__Problem statement__
When you output the entries, begin with the first line and end with the line containing "Definition revnum_ok (z", keeping each line exactly as it is.

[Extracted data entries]
(* ===== verification/ClientsFacts.v ===== *)
(** The request clients of history, blame, content, properties and checkout: what
    their checks accept, and that each parser accepts exactly the encodings of
    valid answers. *)

From Stdlib Require Import ZArith Lia Ascii String List.
From stdpp Require Import base option list sets strings.
From S2P Require Import Prelude JsString JsMap JsValue StatusTypes StatusWire StatusWireFacts RefreshRequests Utf8 OperationTypes JsBase64 RpcClient HistoryClients ContentClients.

Local Open Scope string_scope.

Definition revnum_ok (z : Z) : Prop := (0 <= z <= MAX_SVN_REVNUM)%Z.
Definition checked_ok (check : string -> bool) (s : string) : Prop := text_ok s /\ check s = true.
Definition opt_ok {A} (P : A -> Prop) (o : option A) : Prop := match o with Some a => P a | None => True end.

Lemma revnum_count z : revnum_ok z <-> count_ok z /\ Z.leb z MAX_SVN_REVNUM = true.
Proof. unfold revnum_ok, count_ok, MAX_SVN_REVNUM, MAX_SAFE_INTEGER. lia. Qed.

(** ** Revisions *)
Lemma is_text_iff s v : is_text s v = true <-> v = VStr s.
Proof. unfold is_text. destruct v; try naive_solver. rewrite bool_decide_eq_true. naive_solver. Qed.

Lemma numbered_text s : isNumberedRevision s = true -> text_ok s.
Proof.
  unfold text_ok. rewrite isNonEmptyString_space. destruct s as [|c s]; [done|]. cbn [isNumberedRevision all_space].
  intros H. apply andb_prop in H as [H _]. apply andb_prop in H as [->%bool_decide_eq_true_1 _]. done.
Qed.
Lemma named_text names s : Forall text_ok names -> isNamedRevision names s = true -> text_ok s.
Proof.
  unfold isNamedRevision. intros Hn [Hs%bool_decide_eq_true_1|Hs]%orb_prop; [by eapply Forall_forall|by apply numbered_text].
Qed.
(** On a string the test of a request value is the test of a response. *)
Lemma revision_value_string names s : isRevisionValue names (VStr s) = isNamedRevision names s.
Proof.
  unfold isRevisionValue, isNamedRevision. cbn [pattern_matches pattern_text]. f_equal.
  induction names as [|n names IH]; [done|]. cbn [existsb]. rewrite IH. unfold is_text.
  apply Bool.eq_iff_eq_true. rewrite orb_true_iff, !bool_decide_eq_true, elem_of_cons. naive_solver.
Qed.

Lemma named_nil s : isNamedRevision [] s = isNumberedRevision s.
Proof. unfold isNamedRevision. by rewrite bool_decide_eq_false_2 by apply not_elem_of_nil. Qed.
Lemma revision_checked names v s : Forall text_ok names -> isRevisionValue names v = true -> v = VStr s ->
  checked_ok (isNamedRevision names) s.
Proof. intros Hn Hv ->. rewrite revision_value_string in Hv. split; [by eapply named_text|done]. Qed.
Lemma numbered_checked v s : isRevisionValue [] v = true -> v = VStr s -> checked_ok isNumberedRevision s.
Proof. intros Hv E. eapply revision_checked in Hv; [|constructor|done]. destruct Hv as [? Hn]. rewrite named_nil in Hn. by split. Qed.

(** ** Fields *)
Section fields.
Context (invalid : string -> js_error).

Lemma requireExactRequestKeys_keys v expected : requireExactRequestKeys invalid v expected = Ok tt <-> keys v ⊆ expected.
Proof using Type.
  unfold requireExactRequestKeys. rewrite eachi_ok. setoid_rewrite require_ok. setoid_rewrite bool_decide_eq_true. split.
  - intros H key Hin. apply list_elem_of_lookup in Hin as [k Hk]. eauto.
  - intros H k key Hk. apply H. by eapply list_elem_of_lookup_2.
Qed.
Lemma requireNullableText_ok v f o : requireNullableText invalid v f = Ok o <-> v = Some (opt_str o).
Proof using Type. unfold requireNullableText, opt_str, nullable. destruct v as [[]|]; destruct o; naive_solver. Qed.
Lemma requireIntegerBetween_ok low high v f z : (- MAX_SAFE_INTEGER <= low)%Z -> (high <= MAX_SAFE_INTEGER)%Z ->
  requireIntegerBetween invalid low high v f = Ok z <-> v = Some (num z) /\ (low <= z <= high)%Z.
Proof using Type.
  intros Hl Hh. unfold requireIntegerBetween, num. destruct v as [[| |[]| | |]|]; try naive_solver.
  rewrite bind_ok. setoid_rewrite require_ok. unfold isSafeInteger. split.
  - intros (u & Hz & [= ->]). split; [done|lia].
  - intros [[= ->] Hz]. exists tt. split; [lia|done].
Qed.
Lemma requireSvnRevisionNumber_ok v f z : requireSvnRevisionNumber invalid v f = Ok z <-> v = Some (num z) /\ revnum_ok z.
Proof using Type.
  unfold requireSvnRevisionNumber. rewrite bind_ok. setoid_rewrite bind_ok. setoid_rewrite requireNonNegativeInteger_ok.
  setoid_rewrite require_ok. rewrite revnum_count. naive_solver.
Qed.
Lemma requireNullableRevisionNumber_ok v f o :
  requireNullableRevisionNumber invalid v f = Ok o <-> v = Some (nullable num o) /\ opt_ok revnum_ok o.
Proof using Type.
  unfold requireNullableRevisionNumber, nullable, opt_ok.
  destruct v as [[]|]; try (rewrite bind_ok; setoid_rewrite requireSvnRevisionNumber_ok); destruct o; unfold num; naive_solver.
Qed.
Lemma requireChecked_ok check v f s : requireChecked invalid check v f = Ok s <-> v = Some (VStr s) /\ checked_ok check s.
Proof using Type.
  unfold requireChecked, checked_ok. rewrite bind_ok. setoid_rewrite bind_ok. setoid_rewrite requireString_ok.
  setoid_rewrite require_ok. naive_solver.
Qed.
Lemma requireNullableChecked_ok check v f o :
  requireNullableChecked invalid check v f = Ok o <-> v = Some (opt_str o) /\ opt_ok (checked_ok check) o.
Proof using Type.
  unfold requireNullableChecked, opt_str, nullable, opt_ok.
  destruct v as [[]|]; try (rewrite bind_ok; setoid_rewrite requireChecked_ok); destruct o; naive_solver.
Qed.
Lemma requireRevisionValue_ok names v f x :
  requireRevisionValue invalid names v f = Ok x <-> v = Some x /\ isRevisionValue names x = true.
Proof using Type.
  unfold requireRevisionValue. destruct v as [y|]; [|naive_solver]. rewrite bind_ok. setoid_rewrite require_ok. naive_solver.
Qed.
End fields.

(** ** Automation *)
Ltac client_inv :=
  repeat first
  [ progress wire_inv
  | match goal with
    | H : requireNullableText _ _ _ = Ok _ |- _ => apply requireNullableText_ok in H
    | H : requireIntegerBetween _ _ _ _ _ = Ok _ |- _ => apply requireIntegerBetween_ok in H as [? ?]; [|by vm_compute|by vm_compute]
    | H : requireSvnRevisionNumber _ _ _ = Ok _ |- _ => apply requireSvnRevisionNumber_ok in H as [? ?]
    | H : requireNullableRevisionNumber _ _ _ = Ok _ |- _ => apply requireNullableRevisionNumber_ok in H as [? ?]
    | H : requireChecked _ _ _ _ = Ok _ |- _ => apply requireChecked_ok in H as [? ?]
    | H : requireNullableChecked _ _ _ _ = Ok _ |- _ => apply requireNullableChecked_ok in H as [? ?]
    | H : requireRevisionValue _ _ _ _ = Ok _ |- _ => apply requireRevisionValue_ok in H as [? ?]
    end ].

Ltac client_field :=
  lazymatch goal with
  | |- requireExactRequestKeys _ _ _ = _ => apply requireExactRequestKeys_keys; exact (fun _ H => H)
  | |- requireNullableText _ _ _ = _ => apply requireNullableText_ok; reflexivity
  | |- requireIntegerBetween _ _ _ _ _ = _ =>
      apply requireIntegerBetween_ok; [by vm_compute|by vm_compute|]; split; [reflexivity|]
  | |- requireSvnRevisionNumber _ _ _ = _ => apply requireSvnRevisionNumber_ok; split; [reflexivity|]
  | |- requireNullableRevisionNumber _ _ _ = _ => apply requireNullableRevisionNumber_ok; split; [reflexivity|]
  | |- requireChecked _ _ _ _ = _ => apply requireChecked_ok; split; [reflexivity|]
  | |- requireNullableChecked _ _ _ _ = _ => apply requireNullableChecked_ok; split; [reflexivity|]
  | |- requireRevisionValue _ _ _ _ = _ => apply requireRevisionValue_ok; split; [reflexivity|]
  | _ => wire_field
  end.
Ltac client_step := apply bind_ok; eexists; split; [solve [client_field; eauto]|].

(** ** The contract of a client from its parts *)
Lemma call_client_ok {Req Res} send m validate (to_params : Req -> js_value) parse (matches : Res -> Req -> result unit) request a :
  call_client send m validate to_params parse matches request = Ok a <->
  exists r raw, validate request = Ok r /\ send m (to_params r) = Ok raw /\ parse raw = Ok a /\ matches a r = Ok tt.
Proof.
  unfold call_client. rewrite bind_ok. setoid_rewrite bind_ok. setoid_rewrite bind_ok. setoid_rewrite bind_ok. split.
  - intros (r & Hr & raw & Hs & x & Hp & [] & Hm & [= <-]). eauto 8.
  - intros (r & raw & Hr & Hs & Hp & Hm). exists r. split; [done|]. exists raw. split; [done|]. exists a. split; [done|]. by exists tt.
Qed.

Section Contract.
Context {Req Res : Type} (m : string) (validate : option js_value -> result Req) (to_params : Req -> js_value)
  (parse : option js_value -> result Res) (matches : Res -> Req -> result unit)
  (encode_answer : Res -> js_value) (valid : Req -> Prop) (answer_for : Req -> Res -> Prop).
Context (validate_sound : forall v r, validate v = Ok r -> valid r)
  (validate_complete : forall r, valid r -> validate (Some (to_params r)) = Ok r)
  (answer_sound : forall r raw a, valid r -> parse raw = Ok a -> matches a r = Ok tt -> answer_for r a)
  (answer_complete : forall r a, valid r -> answer_for r a -> parse (Some (encode_answer a)) = Ok a /\ matches a r = Ok tt).
Definition client_of : wire_client :=
  {| client_call := fun send request => call_client send m validate to_params parse matches request;
     client_method := m; params := to_params; encode := encode_answer; request_ok := valid; answers := answer_for |}.
Lemma client_of_exact : client_sound client_of /\ client_complete client_of.
Proof using All.
  split.
  - intros send request a (r & raw & Hr & Hs & Hp & Hm)%call_client_ok. exists r, raw. split; [by eapply validate_sound|].
    split; [done|]. eapply answer_sound; eauto.
  - intros send r a Hr Ha Hs. destruct (answer_complete r a Hr Ha) as [Hp Hm].
    apply call_client_ok. exists r, (Some (encode_answer a)). split; [by apply validate_complete|done].
Qed.
End Contract.

Local Open Scope string_scope.

Module LogFacts.
Import HistoryLogRpcClient.

(** ** The contract *)
Record log_request_ok (r : ValidatedHistoryLogRequest) : Prop := {
  log_request_repository : text_ok (req_repositoryId r) /\ count_ok (req_epoch r);
  log_request_path : checked_ok isHistoryPath (req_path r);
  log_request_revisions : isRevisionValue ["head"] (req_startRevision r) = true /\ isRevisionValue [] (req_endRevision r) = true;
  log_request_limit : (1 <= req_limit r <= MAX_HISTORY_LIMIT)%Z;
}.
(** A copied path names its source and the revision copied from. *)
Record changed_path_ok (p : HistoryChangedPath) : Prop := {
  changed_in_repository : checked_ok isRepositoryPath (changed_path p);
  changed_action_letter : checked_ok isChangedAction (changed_action p);
  changed_kind_known : checked_ok isNodeKind (changed_nodeKind p);
  changed_copy : match copyFromPath p, copyFromRevision p with
                 | Some from, Some revision => checked_ok isRepositoryPath from /\ revnum_ok revision
                 | None, None => True
                 | _, _ => False
                 end;
}.
Definition log_entry_ok (e : HistoryLogEntry) : Prop := revnum_ok (entry_revision e) /\ Forall changed_path_ok (changedPaths e).
(** The log is the one asked for. *)
Record log_answers (r : ValidatedHistoryLogRequest) (l : HistoryLog) : Prop := {
  log_same_repository : log_repositoryId l = req_repositoryId r /\ log_epoch l = req_epoch r /\ log_path l = req_path r;
  log_same_revisions : req_startRevision r = VStr (log_startRevision l) /\ req_endRevision r = VStr (log_endRevision l);
  log_same_limit : log_limit l = req_limit r;
  log_from_libsvn : log_source l = "libsvn-log";
  log_entries_ok : Forall log_entry_ok (log_entries l);
}.

(** ** The wire form *)
Definition encode_changed_path (p : HistoryChangedPath) : js_value :=
  VObj [("path", VStr (changed_path p)); ("action", VStr (changed_action p)); ("copyFromPath", opt_str (copyFromPath p));
        ("copyFromRevision", nullable num (copyFromRevision p)); ("nodeKind", VStr (changed_nodeKind p));
        ("textModified", VStr (tristate_name (textModified p))); ("propertiesModified", VStr (tristate_name (propertiesModified p)))].
Definition encode_log_entry (e : HistoryLogEntry) : js_value :=
  VObj [("revision", num (entry_revision e)); ("author", opt_str (entry_author e)); ("date", opt_str (entry_date e));
        ("message", opt_str (entry_message e)); ("changedPaths", VArr (map encode_changed_path (changedPaths e)));
        ("hasChildren", VBool (hasChildren e)); ("nonInheritable", VBool (nonInheritable e));
        ("subtractiveMerge", VBool (subtractiveMerge e))].
Definition encode_log (l : HistoryLog) : js_value :=
  VObj [("repositoryId", VStr (log_repositoryId l)); ("epoch", num (log_epoch l)); ("path", VStr (log_path l));
        ("startRevision", VStr (log_startRevision l)); ("endRevision", VStr (log_endRevision l)); ("limit", num (log_limit l));
        ("entries", VArr (map encode_log_entry (log_entries l))); ("source", VStr (log_source l))].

__Solved problem__
(* ===== verification/ClientsFacts.v ===== *)
(** The request clients of history, blame, content, properties and checkout: what
    their checks accept, and that each parser accepts exactly the encodings of
    valid answers. *)

From Stdlib Require Import ZArith Lia Ascii String List.
From stdpp Require Import base option list sets strings.
From S2P Require Import Prelude JsString JsMap JsValue StatusTypes StatusWire StatusWireFacts RefreshRequests Utf8 OperationTypes JsBase64 RpcClient HistoryClients ContentClients.

Local Open Scope string_scope.

Definition revnum_ok (z : Z) : Prop := (0 <= z <= MAX_SVN_REVNUM)%Z.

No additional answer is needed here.